Chronomaster narrates the story of Rene Korda (voiced by Ron Perlman), a retired and formerly renowned designer of "pocket universes" — self-contained worlds developed according to the tastes of the person who finances their construction. Korda is hired by a representative of the "Terran Regional government" to restore two pocket universes from a state of "temporal stasis" and to find out who is responsible for the situation.

==Gameplay==
Each pocket universe contains a single solar system with anywhere from one to several worlds Korda can visit. Each world requires Korda to travel to magnetic North and use a "resonance tracer" to locate the universe's "world key". The world key (each protected by a unique puzzle) stops or starts the universe's temporal flow. Each pocket universe has a unique feel to it, reflecting the personality and interests of its owner. Verdry for example, owned by a woman known for creating a philosophical movement centered on nonsense and unreality, contains a world shaped and colored like an Easter egg.

In order to move within pocket universes in which time is stagnant, Korda employs "bottled time", a container which when opened provides him with a field in which times flows normally. Bottled time may also be used to activate objects and trigger ongoing events which were halted by the temporal stasis. He also counts on the help of a versatile context-sensitive tool which makes available different functions to him, depending on the pocket universe he visits. During his journey Korda is accompanied by his personal digital assistant (PDA) Jester (voiced by Lolita Davidovich), a flying blue spherical robot who provides more comic relief than help with gameplay. Korda is eventually joined by Milo, (voiced by Brent Spiner) a former student of Korda's and the sole survivor of a horrific pirate attack on his homeworld.

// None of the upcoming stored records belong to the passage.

(** ** Example: a transaction over the disk [h], with nothing logged yet *)
Definition ex_fs (h : list (Z * list Z)) (x : superblock) (ip : inode) : kstate :=
  (ex_cache 0 h) <| k_fs := (k_fs (ex_cache 0 h)) <| fs_sb := x |> <| fs_inode := ip :: replicate 49 inode0 |>
    <| fs_log := (lg (ex_cache 0 h)) <| lg_outstanding := 1 |> |> |>.
Lemma ex_fs_txn h x ip : disk_ok h -> @txn example_image (ex_fs h x ip) 0 2 [] [].
Proof.
  intros Hh. split; [|destruct (ex_log_ok 0 h ltac:(lia)) as [H1 H2 H3 H4 H5]; by split|done|by apply Forall_nil|by apply NoDup_nil].
  destruct (ex_cache_inv 0 h ltac:(lia) Hh) as [H1 H2 H3 H4 H5 H6 H7 H8 H9 H10 H11 H12]. split; assumption.
Qed.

Chronomaster makes heavy use of CG cutscenes. Chronomaster possesses a degree of non-linearity in that many tasks exist which are unnecessary to complete the game, and puzzles frequently have two possible solutions.

==Reception==

According to Charles Ardai of Computer Gaming World magazine, Chronomaster was commercially unsuccessful.

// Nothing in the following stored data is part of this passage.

Definition bit_set_state (s : kstate) (bp : nat) (bi : Z) : kstate :=
  s <| k_mem := st8 (k_mem s) (kbuf bp + bi / 8) (Z.lor (ld8 (k_mem s) (kbuf bp + bi / 8)) (Z.shiftl 1 (bi `mod` 8))) |>.
Lemma balloc_bits_spec s bp b n : forall bi, 0 <= bi -> bi + Z.of_nat n <= BPB ->
  (balloc_bits n bp b bi s = Ret None s /\
     forall k, bi <= k < bi + Z.of_nat n -> b + k < sb_size (sb s) -> bit (bc s bp) k = true) \/
  exists k, balloc_bits n bp b bi s = Ret (Some k) (bit_set_state s bp k) /\ bi <= k < bi + Z.of_nat n /\
    b + k < sb_size (sb s) /\ bit (bc s bp) k = false /\ forall j, bi <= j < k -> bit (bc s bp) j = true.
Proof.
  induction n as [|n IH]; intros bi Hbi Hn; cbn [balloc_bits]; [left; split; [done|lia]|].
  rewrite bind_gets. destruct (Z.ltb_spec (b + bi) (sb_size (sb s))) as [Hlt|Hge]; [|left; split; [done|intros; lia]].
  unfold mget. rewrite bind_gets. rewrite bit_test by lia. destruct (bit (bc s bp) bi) eqn:Eb; cbn [negb].
  - destruct (IH (bi + 1)) as [[E Hk]|(k & E & Hk & Hsz & Hf & Hall)]; [lia|lia| |].
    + left. split; [done|]. intros k Hk2 Hsz. destruct (decide (k = bi)) as [->|]; [done|]. apply Hk; lia.
    + right. exists k. split_and!; try done; try lia. intros j Hj. destruct (decide (j = bi)) as [->|]; [done|]. apply Hall. lia.
  - right. exists bi. split_and!; try done; lia.
Qed.

(** ** The bitmap *)
Definition used (s : kstate) (b : Z) : bool := bit (lc s (BBLOCK b (sb s))) (b `mod` BPB).
Record bitmap_ok (s : kstate) : Prop := {
  bm_size : 0 <= sb_size (sb s) < 2 ^ 31 - BPB;
  bm_start : 0 <= sb_bmapstart (sb s) /\ sb_bmapstart (sb s) + sb_size (sb s) / BPB < 2 ^ 31
}.
(** The locked buffers are neither of bitmap blocks nor of free blocks. *)
Definition apart (s : kstate) (held : list nat) : Prop := forall i x, i ∈ held -> 0 <= x < sb_size (sb s) ->
  b_blockno (bf s i) <> BBLOCK x (sb s) /\ (used s x = false -> b_blockno (bf s i) <> x).

Lemma BBLOCK_eq s b : bitmap_ok s -> 0 <= b < sb_size (sb s) ->
  BBLOCK b (sb s) = sb_bmapstart (sb s) + b / BPB /\ 0 <= BBLOCK b (sb s) < 2 ^ 31.
Proof.
  intros [H1 H2] Hb. unfold BBLOCK. change BPB with 8192 in *. rewrite u32_small by div_lia. split; [lia|div_lia].
Qed.
Lemma BBLOCK_next b k x : 0 <= k < BPB -> b `mod` BPB = 0 -> BBLOCK (b + k) x = BBLOCK b x.
Proof. intros Hk Hb. unfold BBLOCK. change BPB with 8192 in *. f_equal. f_equal. div_lia. Qed.
Lemma used_same s s' b : sb s' = sb s -> (forall x, lc s' x = lc s x) -> used s' b = used s b.
Proof. intros E1 E2. unfold used. by rewrite E1, E2. Qed.
Lemma length_lc s p L held b : cache_inv s p L held -> length (lc s b) = Z.to_nat BSIZE.
Proof.
  intros Hci. destruct (cached_dec s b) as [(i & Hi & Hc)|Hn].
  - rewrite (lc_cached s p L held b i Hci Hi Hc). apply length_bytes.
  - rewrite lc_uncached by done. apply (disk_block_ok _ b (ci_disk _ _ _ _ Hci)).
Qed.

Lemma bzero_spec s p start bs held b :
  txn s p start bs held -> (length held + length bs < 30)%nat -> (forall i, i ∈ held -> b_blockno (bf s i) <> b) -> 0 <= b < 2 ^ 31 ->
  exists s', bzero ROOTDEV b s = Ret tt s' /\ upto s s' p start (log_add bs b) held held [(b, zero_block)].
Proof.
  intros Ht Hlen Hh Hb. destruct (bread_txn s p start bs held b Ht Hlen Hh) as (i & s1 & E1 & Hi & Hih & Hu1 & Hbn & Hd & Hc).
  destruct (change_txn s1 p start bs held i (memset (k_mem s1) (kbuf i) 0 BSIZE) (up_txn _ _ _ _ _ _ _ _ Hu1)) as (s2 & E2 & Hu2);
    [lia|by rewrite Hbn|intros a Ha; rewrite ld8_memset by (unfold BSIZE; lia); rewrite decide_False; [done|unfold BSIZE in *; lia]|].
  exists s2. split.
  - unfold bzero. rewrite (u32_small b) by lia. change (u32 ROOTDEV) with ROOTDEV. rewrite (bind_ret _ _ _ _ _ E1).
    unfold kmemset. rewrite bind_modify. exact E2.
  - rewrite Hbn in Hu2. replace zero_block with (bytes (memset (k_mem s1) (kbuf i) 0 BSIZE) (kbuf i) BSIZE).
    { exact (upto_trans _ _ _ _ _ _ _ _ _ _ _ _ Hu1 Hu2). }
    apply list_eq. intros k. unfold zero_block. destruct (decide (k < Z.to_nat BSIZE)%nat) as [Hk|Hk].
    + rewrite lookup_replicate_2 by done. rewrite <- (Nat2Z.id k), bytes_lookup by lia.
      rewrite ld8_memset by (unfold BSIZE; lia). rewrite decide_True by (unfold BSIZE in *; lia). done.
    + rewrite !lookup_ge_None_2; [done|rewrite ?length_replicate, ?length_bytes; lia..].
Qed.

A reviewer for Next Generation magazine praised the game for its detailed graphics, simple and intuitive interface, "entertaining" dialogue, puzzles that are mostly neither too easy nor overly hard, and deep story based "around the concepts of immortality, universe construction, and the nature of time itself." The reviewer was also pleased with the voice acting from well-known stars, though he noted that some of the lesser-known actors gave "painful" performances. A reviewer for Maximum lauded Chronomaster for its story and presentation, calling the game "a prime example of [Roger Zelazny's] ability to create a compelling story that rewrites the rules of science as it goes." He described the pre-rendered graphics as "stunning" and said that the voice actors "add atmosphere to an already intriguing adventure."

Chronomaster was a runner-up for Computer Gaming World magazine's 1995 "Adventure Game of the Year" award, which ultimately went to I Have No Mouth, and I Must Scream. The editors wrote that "Both the script and the voice talents lift Chronomaster well above the usual standards of the genre." Chronomaster was also nominated as Computer Games Strategy Plus magazine's 1996 adventure game of the year, although it lost to The Neverhood.

Review scores
| Publication | Score |
|---|---|
| Computer Gaming World | 4.5/5 |
| Next Generation | 4/5 |
| PC Gamer (US) | 84% |
| PC Zone | 68% |
| Maximum | 5/5 |
| Computer Games Strategy Plus | 4/5 |
| Computer Game Review | 81/88/95 |
| PC Review | 9/10 |

==Legacy==
Chronomaster was adapted into novel form in 1996; the novel closely followed the game's plot, and it was coauthored by Roger Zelazny and Jane Lindskold.